In this case, the IJ expressed impatience and cut off portions of El Zoul’s wife’s testimony that the IJ believed were cumulative in light of the psychiatric report that the IJ had already read and considered. It might well have been preferable for the IJ to have listened more patiently to the testimony, even if it was arguably cumulative. Cf. Colmenar v. INS, 210 F.3d 967, 971 (9th Cir.2000). But we cannot say in this case that the IJ’s impatience denied El Zoul a full and fair hearing or a reasonable opportunity to present evidence.
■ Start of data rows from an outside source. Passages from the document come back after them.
(** The driver is an external collaborator: a browser session whose state
    [World] is opaque.  Reading commands answer from the current state;
    [node_click] and [until] also move the session on.

    - [locate by value w]: the nodes that [value] selects under the strategy
      [by], in document order;
    - [until c timeout w]: the driver's wait, polling [c] for up to [timeout]
      seconds; it raises [TimeoutException] when [c] did not come to hold. *)
Record WebDriver (World : Type) : Type := {
  current_url : World -> result string;
  locate : string -> string -> World -> result (list WebElement);
  node_click : WebElement -> World -> result unit * World;
  node_is_displayed : WebElement -> World -> result bool;
  node_is_enabled : WebElement -> World -> result bool;
  node_text : WebElement -> World -> result string;
  node_get_attribute : WebElement -> string -> World -> result (option string);
  until : expected_condition -> Z -> World -> result WebElement * World
}.

Arguments current_url {World}.
Arguments locate {World}.
Arguments node_click {World}.
Arguments node_is_displayed {World}.
Arguments node_is_enabled {World}.
Arguments node_text {World}.
Arguments node_get_attribute {World}.
Arguments until {World}.

(** [driver.find_elements(by, value)]: every match, possibly none. *)
Definition find_elements {World} (driver : WebDriver World)
           (by_ value : string) (w : World) : result (list WebElement) :=
  locate driver by_ value w.

(** [driver.find_element(by, value)]: the first match, or
    [NoSuchElementException] when there is none. *)
Definition find_element {World} (driver : WebDriver World)
           (by_ value : string) (w : World) : result WebElement :=
  match locate driver by_ value w with
  | inl e => inl e
  | inr [] => inl NoSuchElementException
  | inr (x :: _) => inr x
  end.

(** ** State and control *)

(** The attributes of a [BaseElement]; its [driver] attribute is the shared
    session, kept in the state beside the object. *)
Record BaseElement : Type := {
  locator : string;
  selector : string
}.

Record State (World : Type) : Type := {
  self : BaseElement;
  world : World
}.

Arguments self {World}.
Arguments world {World}.
Arguments Build_State {World}.

(** A command: runs from a state, raises or returns, and leaves a state. *)
Definition M (World A : Type) : Type :=
  State World -> result A * State World.

Section Control.
Context {World : Type}.

Definition ret {A} (x : A) : M World A := fun st => (inr x, st).

Definition raise {A} (e : exn) : M World A := fun st => (inl e, st).

Definition bind {A B} (c : M World A) (k : A -> M World B) : M World B :=
  fun st =>
    match c st with
    | (inr x, st') => k x st'
    | (inl e, st') => (inl e, st')
    end.

(** [try: c / except cls: h]. *)
Definition try_except {A} (c : M World A) (cls : exn_class)
           (h : M World A) : M World A :=
  fun st =>
    match c st with
    | (inl e, st') => if isinstance e cls then h st' else (inl e, st')
    | (inr x, st') => (inr x, st')
    end.

(** [try: c / finally: f]: [f] runs on every way out of [c]; what [c]
    raised or returned stands unless [f] itself raises. *)
Definition try_finally {A} (c : M World A) (f : M World unit) : M World A :=
  fun st =>
    match c st with
    | (r, st') =>
        match f st' with
        | (inr _, st'') => (r, st'')
        | (inl e, st'') => (inl e, st'')
        end
    end.

(** A fallible pure value as a command. *)
Definition lift {A} (r : result A) : M World A := fun st => (r, st).

(** A reading command of the driver. *)
Definition ask {A} (f : World -> result A) : M World A :=
  fun st => (f (world st), st).

(** The state once the session has moved on to [w']. *)
Definition moved_to (w' : World) (st : State World) : State World :=
  {| self := self st; world := w' |}.

(** A command of the driver that moves the session on. *)
Definition act {A} (f : World -> result A * World) : M World A :=
  fun st =>
    let '(r, w') := f (world st) in
    (r, moved_to w' st).

Definition get_self : M World BaseElement := fun st => (inr (self st), st).

(** [self.selector]. *)
Definition get_selector : M World string :=
  fun st => (inr (selector (self st)), st).

(** The state once the object's selector is [s]. *)
Definition with_selector (s : string) (st : State World) : State World :=
  {| self := {| locator := locator (self st); selector := s |};
     world := world st |}.

(** [self.selector = s]. *)
Definition set_selector (s : string) : M World unit :=
  fun st => (inr tt, with_selector s st).

End Control.

Declare Scope py_scope.
Delimit Scope py_scope with py.
Notation "x <- c ;; k" := (bind c (fun x => k))
  (at level 61, c at next level, right associativity) : py_scope.
Notation "c ;; k" := (bind c (fun _ => k))
  (at level 61, right associativity) : py_scope.

Local Open Scope py_scope.

(** ** BaseElement *)

Definition BASIC_TIMEOUT : Z := 5.

(** What a subscription returns: one element for an [int], a list for a
    [slice]. *)
Inductive item : Type :=
| One (e : WebElement)
| Many (l : list WebElement).

(** [l[index]] on the resolved list. *)
Definition subscript (l : list WebElement) (index : PyList.index) : result item :=
  match index with
  | PyList.Int i =>
      match PyList.get_int l i with
      | inr e => inr (One e)
      | inl x => inl x
      end
  | PyList.Slice a b c =>
      match PyList.get_slice l a b c with
      | inr es => inr (Many es)
      | inl x => inl x
      end
  end.

(** [__repr__], which [str(self)] falls back on: the f-string
    [{self.selector=}]. *)
Definition repr (el : BaseElement) : string :=
  "self.selector=" ++ Py.repr_str (selector el).

(** [__init__(driver, selector, locator)]: the selector comes before the
    locator; the driver is the shared session. *)
Definition init (selector locator : string) : BaseElement :=
  {| locator := locator; selector := selector |}.

(** The value of an argument left out of a call. *)
Definition default {A} (d : A) (x : option A) : A :=
  match x with
  | Some v => v
  | None => d
  end.

Section Methods.
Context {World : Type} (driver : WebDriver World).

Definition str_self : M World string :=
  el <- get_self ;; ret (repr el).

(** [raise cls(str(self), self.driver.current_url, *context)]: the
    arguments are evaluated left to right before the error is built. *)
Definition raise_error {A}
           (cls : string -> string -> list string -> element_error)
           (context : list string) : M World A :=
  descr <- str_self ;;
  url <- ask (current_url driver) ;;
  raise (ElementError (cls descr url context)).

(** Property [elements]. *)
Definition elements : M World (list WebElement) :=
  el <- get_self ;;
  ask (find_elements driver (locator el) (selector el)).

(** Property [element]. *)
Definition element : M World WebElement :=
  try_except
    (el <- get_self ;;
     ask (find_element driver (locator el) (selector el)))
    CNoSuchElementException
    (raise_error ElementNotFoundError []).

(** [__getitem__]. *)
Definition getitem (index : PyList.index) : M World item :=
  try_except
    (els <- elements ;;
     lift (subscript els index))
    CIndexError
    (raise_error ElementNotFoundError
       ["Element with index=" ++ PyList.repr_index index ++ " is not exist."]).

(** [__len__]. *)
Definition len : M World Z :=
  els <- elements ;; ret (PyList.len els).
Lemma log_read_keeps_log args :
  stable same_log (handle_get_operation_log args).
Proof. unfold handle_get_operation_log. stable_tac. Qed.

End Logging.

(** ** Requests by name *)

(** Split on the tests of a tool name, first test first; where a test
    holds the name becomes the literal and the other tests compute. *)
Ltac by_name name :=
  repeat lazymatch goal with
    | |- context [if String.eqb name ?s then _ else _] =>
        let E := fresh "E" in
        destruct (String.eqb name s) eqn:E;
        [ apply String.eqb_eq in E; subst name;
          cbv beta iota fix delta [String.eqb Ascii.eqb Bool.eqb]
        | ]
    end.

Section Tools.

Variable cl : Client.
Variable HResult : HResultCodes.
Variable parse_speed : string -> option float.
Variable unbound_message : string -> string.

#[local] Abbreviation route := (dispatch cl parse_speed unbound_message).
#[local] Abbreviation serve :=
  (call_tool cl HResult parse_speed unbound_message).

Lemma dispatch_logged name args w :
  name <> "bcap_get_connection_status" ->
  name <> "bcap_get_operation_log" ->
  name <> "bcap_robot_move_to_joint_angles" ->
  (name = "bcap_disconnect" -> client (state w) <> None) ->
  logged_once name (route name args) w.
Proof.
  intros Hstatus Hlog Hjoint Hdisc. unfold dispatch.
  by_name name; try congruence; try apply appends_one_raise.
  - apply logs_connect.
  - apply logs_disconnect. apply Hdisc. reflexivity.
  - apply logs_controller_connect.
  - apply logs_get_robot_names.
  - apply logs_get_variable_names.
  - apply logs_clear_error.
  - apply logs_robot_connect.
  - apply logs_get_variable.
  - apply logs_robot_variable_names.
  - apply logs_move_to_pose.
  - apply logs_gohome.
  - apply logs_set_speed.
  - apply logs_execute_trajectory.
  - apply logs_execute_slave_trajectory.
  - apply logs_open_gripper.
  - apply logs_close_gripper.
  - apply logs_pick_and_place.
Qed.

(** What [call_tool] does with the outcome of the dispatch. *)
Lemma call_tool_logged name args w :
  logged_once name (route name args) w ->
  exists e,
    operation_log (state (snd (serve name args w))) =
      operation_log (state w) ++ [e] /\
    le_operation e = name.
Proof.
  unfold logged_once, call_tool, world_of, view_world.
  destruct (route name args w) as [[e | r] w']; simpl.
  - intro Hl. destruct e; simpl; rewrite Hl; eexists; split; reflexivity.
  - intro Hl. exact Hl.
Qed.


End Tools.

(** ** Refused requests *)

#[export] Instance extends_rel : WorldRel extends.
Proof.
  split; unfold extends.
  - intro w. exists []. symmetry. apply app_nil_r.
  - intros a b c [i Hi] [j Hj]. exists (i ++ j).
    rewrite Hj, Hi. symmetry. apply app_assoc.
  - intros w c. exists [c]. reflexivity.
Qed.

Section Refusal.

Variable cl : Client.
Variable HResult : HResultCodes.
Variable parse_speed : string -> option float.
Variable unbound_message : string -> string.

#[local] Abbreviation serve :=
  (call_tool cl HResult parse_speed unbound_message).

Ltac refuse :=
  unfold need_controller, need_robot, bind, get_state, raise, ret;
  repeat match goal with
    | E : truthy _ = _ |- _ => rewrite E; clear E; simpl
    | E : is_some _ = _ |- _ => rewrite E; clear E; simpl
    end;
  reflexivity.

Lemma refuses name args w stage :
  find (missing (state w)) (required name) = Some stage ->
  serve name args w = refusal name args (precondition_text stage) w.
Proof.
  unfold call_tool, dispatch, required, refusal.
  by_name name; intro Hf; simpl in Hf; try discriminate;
    repeat match type of Hf with
      | context [if ?b then _ else _] =>
          let E := fresh "E" in destruct b eqn:E
      end;
    inversion Hf; try subst stage; clear Hf; simpl precondition_text;
    repeat match goal with
      | E : negb _ = true |- _ => apply negb_true_iff in E
      | E : negb _ = false |- _ => apply negb_false_iff in E
      end.
  - unfold handle_controller_connect. refuse.
  - unfold handle_controller_get_robot_names. refuse.
  - unfold handle_controller_get_variable_names. refuse.
  - unfold handle_controller_clear_error. refuse.
  - unfold handle_robot_connect. refuse.
  - unfold handle_robot_get_variable. refuse.
  - unfold handle_robot_get_variable_names. refuse.
  - unfold handle_robot_move_to_pose. refuse.
  - unfold handle_robot_gohome. refuse.
  - unfold handle_robot_set_speed. refuse.
  - unfold handle_robot_execute_trajectory. refuse.
  - unfold handle_robot_execute_slave_trajectory. refuse.
  - unfold handle_robot_open_gripper. refuse.
  - unfold handle_robot_close_gripper. refuse.
  - unfold handle_robot_pick_and_place. refuse.
  - unfold handle_robot_pick_and_place. refuse.
Qed.

End Refusal.

(** ** Running the monad *)

Lemma bind_run {S A B} (m : Eff S A) (k : A -> Eff S B) s a s1 :
  m s = (inr a, s1) -> bind m k s = k a s1.
Proof. intro E. unfold bind. rewrite E. reflexivity. Qed.

Lemma bind_raise {S A B} (m : Eff S A) (k : A -> Eff S B) s e s1 :
  m s = (inl e, s1) -> bind m k s = (inl e, s1).
Proof. intro E. unfold bind. rewrite E. reflexivity. Qed.

Lemma try_run {S A} (m : Eff S A) h s a s1 :
  m s = (inr a, s1) -> try_except m h s = (inr a, s1).
Proof. intro E. unfold try_except. rewrite E. reflexivity. Qed.

Lemma try_caught {S A} (m : Eff S A) h s e s1 :
  m s = (inl e, s1) -> try_except m h s = h e s1.
Proof. intro E. unfold try_except. rewrite E. reflexivity. Qed.

Lemma lift_run {F A} (m : M A) (f : F) w r w1 :
  m w = (r, w1) -> lift m (f, w) = (r, (f, w1)).
Proof. intro E. unfold lift. simpl. rewrite E. reflexivity. Qed.

Section Calls.

Variable cl : Client.

(** A call made through the session's client, when there is one. *)
Lemma client_call_run c w :
  client (state w) <> None ->
  on_client (invoke cl c) w = (reply_value cl (calls w) c, sent w c).
Proof.
  intro Hc. unfold on_client, bind, get_state.
  destruct (client (state w)); [reflexivity | contradiction].
Qed.

Lemma dropped_call_run c w :
  client (state w) <> None ->
  bind (on_client (invoke cl c)) (fun _ => ret tt) w =
    (dropped (reply_value cl (calls w) c), sent w c).
Proof.
  intro Hc. unfold bind. rewrite client_call_run by exact Hc.
  destruct (reply_value cl (calls w) c); reflexivity.
Qed.

Lemma robot_move_run target kind option w :
  client (state w) <> None ->
  robot_move cl target kind option w =
    (dropped (reply_value cl (calls w)
                (c_robot_move (robot_handle (state w)) 1 target kind "@E"
                              option)),
     sent w (c_robot_move (robot_handle (state w)) 1 target kind "@E"
                          option)).
Proof. intro Hc. unfold robot_move. apply dropped_call_run. exact Hc. Qed.

Lemma take_arm_run w :
  client (state w) <> None ->
  take_arm cl w =
    (dropped (reply_value cl (calls w)
                          (take_arm_call (robot_handle (state w)))),
     sent w (take_arm_call (robot_handle (state w)))).
Proof. intro Hc. unfold take_arm. apply dropped_call_run. exact Hc. Qed.

Lemma give_arm_run w :
  client (state w) <> None ->
  give_arm cl w =
    (dropped (reply_value cl (calls w)
                          (give_arm_call (robot_handle (state w)))),
     sent w (give_arm_call (robot_handle (state w)))).
Proof. intro Hc. unfold give_arm. apply dropped_call_run. exact Hc. Qed.

Lemma slv_change_mode_run mode w :
  client (state w) <> None ->
  slv_change_mode cl mode w =
    (dropped (reply_value cl (calls w)
                          (slv_mode_call (robot_handle (state w)) mode)),
     sent w (slv_mode_call (robot_handle (state w)) mode)).
Proof.
  intro Hc. unfold slv_change_mode. apply dropped_call_run. exact Hc.
Qed.

Lemma slv_move_run point w :
  client (state w) <> None ->
  slv_move cl point w =
    (dropped (reply_value cl (calls w)
                          (slv_move_call (robot_handle (state w)) point)),
     sent w (slv_move_call (robot_handle (state w)) point)).
Proof. intro Hc. unfold slv_move. apply dropped_call_run. exact Hc. Qed.

Lemma hand_move_run d sp w :
  client (state w) <> None ->
  hand_move cl d sp w =
    (dropped (reply_value cl (calls w)
                (c_controller_execute (controller_handle (state w))
                   "HandMoveA" (VList [VFloat d; VFloat sp]))),
     sent w (c_controller_execute (controller_handle (state w))
               "HandMoveA" (VList [VFloat d; VFloat sp]))).
Proof. intro Hc. unfold hand_move. apply dropped_call_run. exact Hc. Qed.

(** Validation sends nothing: it passes on points of six components and
    raises on the first other point. *)
Lemma validate_points_ok trajectory :
  forall i w,
    forallb six trajectory = true ->
    validate_points i trajectory w = (inr tt, w).
Proof.
  induction trajectory as [| p rest IH]; intros i w Hv; simpl in *.
  - reflexivity.
  - apply andb_true_iff in Hv. destruct Hv as [Hp Hr].
    unfold six in Hp. rewrite Hp. simpl. apply IH. exact Hr.
Qed.

Lemma validate_points_bad trajectory :
  forall i w,
    forallb six trajectory = false ->
    exists e, validate_points i trajectory w = (inl e, w).
Proof.
  induction trajectory as [| p rest IH]; intros i w Hv; simpl in *.
  - discriminate.
  - unfold six in Hv at 1.
    destruct (List.length p =? 6)%nat; simpl in *.
    + apply IH. exact Hv.
    + eexists. reflexivity.
Qed.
Cf. Kerciku v. INS, 314 F.3d 913, 917 (7th Cir.2003). The IJ did not prevent El Zoul’s wife from testifying or offering corroborative evidence. The IJ also allowed El Zoul to present expert psychiatric testimony about his wife’s mental condition.
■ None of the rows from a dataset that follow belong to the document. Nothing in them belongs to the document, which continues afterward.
(** * The client-side conversation cache of the admin conversations page

    A shallow embedding of the caching utilities at the top of the admin
    conversations script (lines 14-450): the cache-key normaliser, the lazily
    opened IndexedDB handle, lookup, deletion, store with its localStorage
    fallback, and the clean-up of old entries.

    The browser is the environment of that code.  It is modelled by a
    [World]: the IndexedDB object store, localStorage, the cached handle,
    scripts of injected faults (a failing open, a failing request, a quota
    error) and the trace of the platform calls made so far.  [JSON.stringify],
    [JSON.parse] and the length of a serialised string are taken from a
    [Platform]; every theorem holds for every platform.

    The log lines of the code change what a call does in one way only: six
    of them render a time of a record as a Date (lines 129, 144, 174, 187,
    251 and 295), which throws a RangeError for a number that is no time
    value.  That is modelled; the text that is logged is not. *)

From Stdlib Require Import ZArith NArith List Bool Lia String Ascii.
From Stdlib Require Import DecimalString Permutation Sorted.
Import ListNotations.

Set Warnings "-register-all".

(** ** JavaScript strings *)

(** A string is its sequence of UTF-16 code units. *)
Definition jsstring := list N.

(** A literal, for strings of 8-bit characters. *)
Definition js (s : string) : jsstring :=
  map N_of_ascii (list_ascii_of_string s).

Fixpoint str_eqb (a b : jsstring) : bool :=
  match a, b with
  | [], [] => true
  | x :: a', y :: b' => N.eqb x y && str_eqb a' b'
  | _, _ => false
  end.

(** [a <= b] in the order of IndexedDB keys: code unit by code unit. *)
Fixpoint str_leb (a b : jsstring) : bool :=
  match a, b with
  | [], _ => true
  | _ :: _, [] => false
  | x :: a', y :: b' => N.ltb x y || (N.eqb x y && str_leb a' b')
  end.

(** [s.startsWith(p)] *)
Fixpoint startsWith (p s : jsstring) : bool :=
  match p, s with
  | [], _ => true
  | _ :: _, [] => false
  | x :: p', y :: s' => N.eqb x y && startsWith p' s'
  end.

(** ECMAScript's WhiteSpace and LineTerminator code points, the ones
    [String.prototype.trim] strips. *)
Definition is_ws (c : N) : bool :=
  ((9 <=? c) && (c <=? 13) || (c =? 32) || (c =? 160) || (c =? 5760)
   || ((8192 <=? c) && (c <=? 8202)) || (c =? 8232) || (c =? 8233)
   || (c =? 8239) || (c =? 8287) || (c =? 12288) || (c =? 65279))%N.

Fixpoint trimStart (s : jsstring) : jsstring :=
  match s with
  | [] => []
  | c :: r => if is_ws c then trimStart r else s
  end.

Fixpoint trimEnd (s : jsstring) : jsstring :=
  match s with
  | [] => []
  | c :: r =>
      match trimEnd r with
      | [] => if is_ws c then [] else [c]
      | r' => c :: r'
      end
  end.

(** [s.trim()] *)
Definition trim (s : jsstring) : jsstring := trimEnd (trimStart s).

(** The code unit of the letter T, the date-time separator. *)
Definition char_T : N := 84.

(** [s.includes('T')] *)
Definition includes_T (s : jsstring) : bool := existsb (N.eqb char_T) s.

(** [s.split('T')[0]]: what stands before the first T. *)
Fixpoint split_T_0 (s : jsstring) : jsstring :=
  match s with
  | [] => []
  | c :: r => if N.eqb c char_T then [] else c :: split_T_0 r
  end.

(** ** JavaScript values *)

(** The values the cache is handed: identifiers, dates and payloads.  Numbers
    are the integers; a [Date] is given by its two renderings,
    [toISOString()] and [toString()]. *)
Inductive JsVal : Type :=
| JUndefined
| JNull
| JBool (b : bool)
| JNum (z : Z)
| JStr (s : jsstring)
| JArr (items : list JsVal)
| JObj (fields : list (jsstring * JsVal))
| JDate (iso str : jsstring).

(** ToBoolean: what [!v] and [v || w] test. *)
Definition truthy (v : JsVal) : bool :=
  match v with
  | JUndefined | JNull => false
  | JBool b => b
  | JNum z => negb (z =? 0)%Z
  | JStr s => match s with [] => false | _ => true end
  | JArr _ | JObj _ | JDate _ _ => true
  end.

(** [a || b] *)
Definition js_or (a b : JsVal) : JsVal := if truthy a then a else b.

Definition decimal (z : Z) : jsstring := js (NilZero.string_of_int (Z.to_int z)).

(** [String(v)] *)
Fixpoint js_String (v : JsVal) : jsstring :=
  match v with
  | JUndefined => js "undefined"
  | JNull => js "null"
  | JBool true => js "true"
  | JBool false => js "false"
  | JNum z => decimal z
  | JStr s => s
  | JArr items =>
      (fix join (l : list JsVal) : jsstring :=
         match l with
         | [] => []
         | x :: r =>
             let e := match x with
                      | JUndefined | JNull => []
                      | _ => js_String x
                      end in
             match r with
             | [] => e
             | _ :: _ => e ++ js "," ++ join r
             end
         end) items
  | JObj _ => js "[object Object]"
  | JDate _ str => str
  end.

Fixpoint assoc (name : jsstring) (fields : list (jsstring * JsVal)) : JsVal :=
  match fields with
  | [] => JUndefined
  | (k, v) :: rest => if str_eqb k name then v else assoc name rest
  end.

(** [v.name] for a [v] that is neither [undefined] nor [null]. *)
Definition js_get (v : JsVal) (name : jsstring) : JsVal :=
  match v with
  | JObj fields => assoc name fields
  | JArr items =>
      if str_eqb name (js "length") then JNum (Z.of_nat (List.length items))
      else JUndefined
  | JStr s =>
      if str_eqb name (js "length") then JNum (Z.of_nat (List.length s))
      else JUndefined
  | _ => JUndefined
  end.

(** [v?.name] *)
Definition js_get_opt (v : JsVal) (name : jsstring) : JsVal :=
  match v with
  | JUndefined | JNull => JUndefined
  | _ => js_get v name
  end.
El Zoul also argues that the IJ improperly failed to consider international law, such as the International Covenant of Civil and Political Rights (“ICCPR”), in denying his request for discretionary waiver of inadmissibility. El Zoul’s argument, and his reliance on Beharry v. Reno, 183 F.Supp.2d 584, 595 (E.D.N.Y.2002) (Weinstein, J.), are foreclosed by our decision in Guaylupo-Moya v. Gonzales, 423 F.3d 121, 136 (2d Cir.2005), which held that, even assuming that the INA and the ICCPR are in conflict, “clear congressional action supersedes prior treaty obligations to the extent they are inconsistent.” Id. at 136.
For the foregoing reasons, the petition is DENIED. The pending motion for stay of deportation is DENIED.